Primarily A Serious Man tells the story of Larry Gopnik, a mild-mannered physics professor (played aptly by relative newcomer Michael Stuhlbarg) whose life takes an unforeseen nosedive when his wife's fidelity comes into question. It also tells the story of Larry's son Danny who is perched on becoming a man at his upcoming Bar Mitzvah ceremony. This is the only movie I've ever seen where I felt a distinct disadvantage for being gentile, as my mostly Orthodox neighbors in Los Angeles laughed at jokes I couldn't possibly comprehend, delivered wholly in Hebrew. I wouldn't bring it up except for the fact that A Serious Man is by its very nature a story about Jewish storytelling and the tales the Jewish people pass down through the generations to bring them solace or hope. My extensive grade school bible-beating and that one Hebrew Narrative class I took at Northwestern (thank you, Professor Ben Solomon) helped me a little, but the majority of this film deals with a narrative tradition so intrinsically Jewish it made me feel more than a little out of the loop when it came to deciphering it. Thankfully, I'm always up for a challenge when it comes to complex storytelling, so I saw no reason why I couldn't go a little Gorillas in the Mist on it for you.


When I say that A Serious Man is uncompromising, I mean that it doesn't hold your hand at any point while watching it, and it certainly doesn't spoon-feed you an ending. I, for one, am a huge fan of this tactic. In an age where technological monstrosities like Transformers 2 literally ravage our eye sockets for three hours while begging to labeled as "entertainment," it was nice to see some competent filmmakers turn back to oral tradition, the method of verbally passing stories down from one generation to the next, as the basis for their narrative structure. A Serious Man opens with a seemingly unrelated ghost story immersed in Jewish culture. Never do we return to this prologue or acknowledge its existence in a literal way. It merely sets the tone and gives us a sense that yes, there were people living their lives with their own customs and cultures before our protagonists ever existed.

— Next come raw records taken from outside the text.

(** X6: [stop] of [simple-oracle-limit-maker] always clears [is_running] and
    ends with its one [unsubscribe] call (and its log); it submits at most
    two transactions: a cancel-all exactly when [has_active_orders] is set
    and its [init_tx] succeeds, and a reduce-only market order on the market
    that exactly offsets the non-zero position it read, which is submitted
    whenever the account read succeeds, the position is non-zero and the
    second [init_tx] succeeds.  A failure of either step never prevents the
    later ones. *)
Theorem solm_stop_effects :
  forall idx b env,
    fst (SOLM.stop idx b env) = SOLM.set_running false b /\
    (exists pre,
       snd (SOLM.stop idx b env) =
       pre ++ Unsubscribe ::
         match SOLM.s_unsubscribe env with
         | Err e => [LogError ("Failed to unsubscribe: " ++ e)]
         | Ok _ => []
         end /\ ~ In Unsubscribe pre) /\
    (count_submits (snd (SOLM.stop idx b env)) <= 2)%nat /\
    (In (Submit [CancelAllOrders]) (snd (SOLM.stop idx b env)) <->
     SOLM.has_active_orders b = true /\ SOLM.s_cancel_init_tx env = Ok tt) /\
    (forall tx, In (Submit tx) (snd (SOLM.stop idx b env)) ->
       tx = [CancelAllOrders] \/
       exists o, tx = [PlaceOrders [o]] /\
         order_type o = Market /\ reduce_only o = true /\ market_index o = idx /\
         exists ps pos, SOLM.s_user_account env = Ok ps /\ find_position idx ps = Some pos /\
           pos_base_asset_amount pos <> 0%Z /\
           (pos_base_asset_amount pos + signed_amount o = 0)%Z) /\
    (forall ps pos, SOLM.s_user_account env = Ok ps -> find_position idx ps = Some pos ->
       pos_base_asset_amount pos <> 0%Z -> SOLM.s_close_init_tx env = Ok tt ->
       exists o, In (Submit [PlaceOrders [o]]) (snd (SOLM.stop idx b env))).
Proof.
  intros idx b env.
  unfold SOLM.stop. simpl.
  match goal with |- context [?c ++ ?cl ++ Unsubscribe :: _] =>
    set (cancel := c); set (close := cl) end.
  (* shape of the cancel part *)
  assert (Hc : (cancel = [] \/ exists l, cancel = Submit [CancelAllOrders] :: l /\
                                    forall x, In x l -> exists m, x = LogError m) /\
               (In (Submit [CancelAllOrders]) cancel <->
                SOLM.has_active_orders b = true /\ SOLM.s_cancel_init_tx env = Ok tt)).
  { unfold cancel. destruct (SOLM.has_active_orders b);
      [|split; [left; reflexivity|split; [intros []|intros [H _]; discriminate]]].
    destruct (SOLM.s_cancel_init_tx env) as [[]|ec].
    - split.
      + right. eexists. split; [reflexivity|].
        destruct (SOLM.s_cancel_send env); intros x Hx; simpl in Hx;
          [destruct Hx|destruct Hx as [Hx|[]]; eauto].
      + split; [auto|intros _; left; reflexivity].
    - split; [left; reflexivity|split; [intros []|intros [_ H]; discriminate]]. }
  assert (Hl : (close = [] \/
                exists o l, close = Submit [PlaceOrders [o]] :: l /\
                  (forall x, In x l -> exists m, x = LogError m) /\
                  order_type o = Market /\ reduce_only o = true /\ market_index o = idx /\
                  exists ps pos, SOLM.s_user_account env = Ok ps /\ find_position idx ps = Some pos /\
                    pos_base_asset_amount pos <> 0%Z /\
                    (pos_base_asset_amount pos + signed_amount o = 0)%Z) /\
               (forall ps pos, SOLM.s_user_account env = Ok ps -> find_position idx ps = Some pos ->
                  pos_base_asset_amount pos <> 0%Z -> SOLM.s_close_init_tx env = Ok tt ->
                  exists o, In (Submit [PlaceOrders [o]]) close)).
  { unfold close, OLM.get_current_position.
    destruct (SOLM.s_user_account env) as [ps|eu];
      [|split; [left; reflexivity|intros ps pos H; discriminate]].
    destruct (find_position idx ps) as [pos|] eqn:Hf;
      [|split; [left; reflexivity|intros ps' pos' H Hf'; inversion H; subst; congruence]].
    destruct (Z.eqb_spec (pos_base_asset_amount pos) 0) as [Hz|Hz].
    - split; [left; reflexivity|]. intros ps' pos' H Hf'. inversion H; subst. congruence.
    - destruct (SOLM.s_close_init_tx env) as [[]|ec].
      + split.
        * right. eexists _, _. split; [reflexivity|]. split.
          { destruct (SOLM.s_close_send env); intros x Hx; simpl in Hx;
              [destruct Hx|destruct Hx as [Hx|[]]; eauto]. }
          split; [reflexivity|]. split; [reflexivity|]. split; [reflexivity|].
          exists ps, pos. split; [reflexivity|]. split; [exact Hf|]. split; [exact Hz|].
          apply close_order_flattens. exact Hz.
        * intros. eexists. left. reflexivity.
      + split; [left; reflexivity|]. intros ps' pos' H Hf' Hz' Hi. discriminate. }
  clearbody cancel close.
  destruct Hc as [Hc1 Hc2]. destruct Hl as [Hl1 Hl2].
  split; [reflexivity|]. split; [|split; [|split; [|split]]].
  - exists (cancel ++ close). rewrite <- app_assoc. split; [reflexivity|].
    intro H. apply in_app_or in H.
    destruct H as [H|H];
      [destruct Hc1 as [->|[l [-> Hl]]]|destruct Hl1 as [->|[o [l [-> [Hl _]]]]]];
      try (destruct H as [H|H]; [discriminate|destruct (Hl _ H); discriminate]); destruct H.
  - rewrite !count_submits_app.
    replace (count_submits (Unsubscribe :: _)) with 0%nat
      by (destruct (SOLM.s_unsubscribe env); reflexivity).
    assert (Hlog : forall l, (forall x, In x l -> exists m, x = LogError m) -> count_submits l = 0%nat).
    { induction l as [|x l IH]; intro H; [reflexivity|].
      destruct (H x (or_introl eq_refl)) as [m ->].
      unfold count_submits in *. simpl. apply IH. intros y Hy. apply H. right. exact Hy. }
    destruct Hc1 as [->|[l [-> Hl]]]; destruct Hl1 as [->|[o [l' [-> [Hl' _]]]]];
      unfold count_submits in *; simpl;
      rewrite ?Hlog by assumption; lia.
  - rewrite <- Hc2. split; [|intro H; apply in_or_app; left; exact H].
    intro H. apply in_app_or in H. destruct H as [H|H]; [exact H|].
    apply in_app_or in H. destruct H as [H|H].
    + exfalso. destruct Hl1 as [->|[o [l [-> [Hl _]]]]]; [destruct H|].
      destruct H as [H|H]; [inversion H|destruct (Hl _ H); discriminate].
    + exfalso. destruct H as [H|H]; [discriminate|].
      destruct (SOLM.s_unsubscribe env); [destruct H|destruct H as [H|[]]; discriminate].
  - intros tx H. apply in_app_or in H. destruct H as [H|H].
    + left. destruct Hc1 as [->|[l [-> Hl]]]; [destruct H|].
      destruct H as [H|H]; [inversion H; reflexivity|destruct (Hl _ H); discriminate].
    + apply in_app_or in H. destruct H as [H|H].
      * right. destruct Hl1 as [->|[o [l [-> [Hl Ho]]]]]; [destruct H|].
        destruct H as [H|H]; [inversion H; subst; exists o; split; [reflexivity|exact Ho]|].
        destruct (Hl _ H); discriminate.
      * exfalso. destruct H as [H|H]; [discriminate|].
        destruct (SOLM.s_unsubscribe env); [destruct H|destruct H as [H|[]]; discriminate].
  - intros ps pos Ha Hf Hz Hi. destruct (Hl2 ps pos Ha Hf Hz Hi) as [o Ho].
    exists o. apply in_or_app. right. apply in_or_app. left. exact Ho.
Qed.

How could an unrelated prologue serve as a strong narrative device, especially one strong enough to open a film?


Protip: It's not really unrelated. Throughout Larry Gopnik's trials and tribulations it seems that only one thing is certain: Things are going to get a lot worse before they get better. Bad things happen to Larry at an exponential rate, and as he turns to his rabbinical leaders for guidance, their inexperience and impersonal methods fail to comfort him. None of the rabbis offer a concrete method for hope. They only remind him that his people have suffered before, and the implication is that suffering needlessly is a part of being Jewish. A sensible and good-intentioned man, Larry is pushed to the brink of breaking his code of morality by the film's conclusion. The question is, will he be rewarded or punished further for his actions?


Without spoiling anything, I'll admit that I was startled when the credits started to roll, only because I expected there to be another half-hour of movie left. As I exited the theater, I realized the Coen Brothers had crafted what might be their most perfect film, a tightly contained universe bound in the tradition and oppression of their ancestors, deftly compressed into a microcosm of Jewish suffering through the seemingly mundane life of a single unlucky man. Everything you need to get out of A Serious Man is right in front of your eyes, but because it isn't handed to you it might be a little harder to spot. The moral ambiguity of The Man Who Wasn't There abounds, but unlike that dark and plodding tale, this film has a richer history than the Coen's oft-visited pulp noir genre of storytelling. Not that noir hasn't served the Coen's well in the past (see: Barton Fink, The Big Lebowksi, all the rest of them for cryin' out loud) but sometimes the well runs dry when you're pirating motifs from a relatively recently birthed genre (as old as film itself perhaps? Call my bluff on this one, please), and smartly enough the Coens went back to their personal history for guidance.


I recommend this movie so highly that I almost say you should skip Where the Wild Things Are this weekend to catch A Serious Man while it's still in theaters. However, both films are incredibly strong (for different reasons, more on WtWTA to come) and if you're looking for a brilliant, sincere and adult drama with many comedic moments you'll have no trouble finding yourself satisfied at the movies this weekend.